#### [Work item]
Of the records below, reproduce only the span that opens with the line containing "(qsize r) v." and closes with the last line.

#### [Data section]
(* ===== verification/Nvme.v ===== *)
(** * The NVMe driver

    Model of src/kernel/nvme.cpp.  Log lines are left out.  The controller is a
    parameter in two parts: [dev] answers the loads of its registers, and [dma]
    gives the memory after what the controller has written to it, given the
    accesses so far.  The code looks at memory the controller writes in its
    polling loops only, so [dma] is applied before each of those loads; the
    loads are plain and there is no fence, and the model takes them to be made
    on every turn, in program order.

    [raw] stands for what fresh heap memory holds. *)

From S2P Require Import Prelude Bytes Pmm PmmBlocks PageAlloc KernelHeap PortIo Pci.
Open Scope Z_scope.

Definition NVME_REG_CAP : Z := 0x0000.
Definition NVME_REG_VS : Z := 0x0008.
Definition NVME_REG_CC : Z := 0x0014.
Definition NVME_REG_CSTS : Z := 0x001C.
Definition NVME_REG_AQA : Z := 0x0024.
Definition NVME_REG_ASQ : Z := 0x0028.
Definition NVME_REG_ACQ : Z := 0x0030.
Definition NVME_CC_ENABLE : Z := Z.shiftl 1 0.
Definition NVME_CC_IOSQES : Z := Z.shiftl 6 16.
Definition NVME_CC_IOCQES : Z := Z.shiftl 4 20.
Definition NVME_CC_AMS_RR : Z := Z.shiftl 0 11.
Definition NVME_CC_SHN_NONE : Z := Z.shiftl 0 14.
Definition NVME_CC_CSS_NVM : Z := Z.shiftl 0 4.
Definition NVME_CSTS_RDY : Z := Z.shiftl 1 0.

Definition NVME_DOORBELL_SQ (q : Z) : Z := u32 (0x1000 + q * 8).
Definition NVME_DOORBELL_CQ (q : Z) : Z := u32 (0x1000 + q * 8 + 4).

Definition NVME_ADMIN_QUEUE_SIZE : Z := 64.
Definition NVME_IO_QUEUE_SIZE : Z := 256.
Definition NVME_ADMIN_CREATE_SQ : Z := 0x01.
Definition NVME_ADMIN_CREATE_CQ : Z := 0x05.
Definition NVME_ADMIN_IDENTIFY : Z := 0x06.
Definition NVME_IO_WRITE : Z := 0x01.
Definition NVME_IO_READ : Z := 0x02.

(** The bound of every waiting loop. *)
Definition NVME_TIMEOUT : nat := Z.to_nat 1000000.

Record NvmeCmd := mkCmd {
  c_opcode : Z; c_flags : Z; c_command_id : Z; c_nsid : Z;
  c_cdw2 : Z; c_cdw3 : Z; c_mptr : Z; c_prp1 : Z; c_prp2 : Z;
  c_cdw10 : Z; c_cdw11 : Z; c_cdw12 : Z; c_cdw13 : Z; c_cdw14 : Z; c_cdw15 : Z
}.
Definition sizeof_NvmeCmd : Z := 64.
Definition sizeof_NvmeCqe : Z := 16.

(** The packed structure as the assignment [sq_virt[tail] = cmd] stores it. *)
Definition cmd_bytes (c : NvmeCmd) : list Z :=
  le_bytes 1 (c_opcode c) ++ le_bytes 1 (c_flags c) ++ le_bytes 2 (c_command_id c) ++ le_bytes 4 (c_nsid c) ++
  le_bytes 4 (c_cdw2 c) ++ le_bytes 4 (c_cdw3 c) ++ le_bytes 8 (c_mptr c) ++ le_bytes 8 (c_prp1 c) ++ le_bytes 8 (c_prp2 c) ++
  le_bytes 4 (c_cdw10 c) ++ le_bytes 4 (c_cdw11 c) ++ le_bytes 4 (c_cdw12 c) ++
  le_bytes 4 (c_cdw13 c) ++ le_bytes 4 (c_cdw14 c) ++ le_bytes 4 (c_cdw15 c).

(** [NvmeCmd cmd{}] followed by the assignments of the code. *)
Definition make_cmd (opcode nsid prp1 cdw10 cdw11 cdw12 : Z) : NvmeCmd :=
  mkCmd opcode 0 0 nsid 0 0 0 prp1 0 cdw10 cdw11 cdw12 0 0 0.

Record NvmeQueue := mkQueue {
  sq_virt : Z; cq_virt : Z; sq_phys : Z; cq_phys : Z;
  sq_tail : Z; cq_head : Z; qid : Z; qsize : Z; phase : Z
}.
(** Four words, four double words and the phase, padded. *)
Definition sizeof_NvmeQueue : Z := 56.

Definition set_sq (virt phys : Z) (r : NvmeQueue) : NvmeQueue :=
  mkQueue virt (cq_virt r) phys (cq_phys r) (sq_tail r) (cq_head r) (qid r) (qsize r) (phase r).
Definition set_cq (virt phys : Z) (r : NvmeQueue) : NvmeQueue :=
  mkQueue (sq_virt r) virt (sq_phys r) phys (sq_tail r) (cq_head r) (qid r) (qsize r) (phase r).
Definition set_sq_tail (v : Z) (r : NvmeQueue) : NvmeQueue :=
  mkQueue (sq_virt r) (cq_virt r) (sq_phys r) (cq_phys r) v (cq_head r) (qid r) (qsize r) (phase r).
Definition set_cq_head (v : Z) (r : NvmeQueue) : NvmeQueue :=
  mkQueue (sq_virt r) (cq_virt r) (sq_phys r) (cq_phys r) (sq_tail r) v (qid r) (qsize r) (phase r).
Definition set_phase (v : Z) (r : NvmeQueue) : NvmeQueue :=
  mkQueue (sq_virt r) (cq_virt r) (sq_phys r) (cq_phys r) (sq_tail r) (cq_head r) (qid r) (qsize r) v.
(** The five assignments that open [nvme_create_queue]. *)
Definition init_queue (id size : Z) (r : NvmeQueue) : NvmeQueue :=
  mkQueue (sq_virt r) (cq_virt r) (sq_phys r) (cq_phys r) 0 0 id size 1.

#### [Answer to this task]
  mkQueue (sq_virt r) (cq_virt r) (sq_phys r) (cq_phys r) (sq_tail r) (cq_head r) (qid r) (qsize r) v.
(** The five assignments that open [nvme_create_queue]. *)
Definition init_queue (id size : Z) (r : NvmeQueue) : NvmeQueue :=
  mkQueue (sq_virt r) (cq_virt r) (sq_phys r) (cq_phys r) 0 0 id size 1.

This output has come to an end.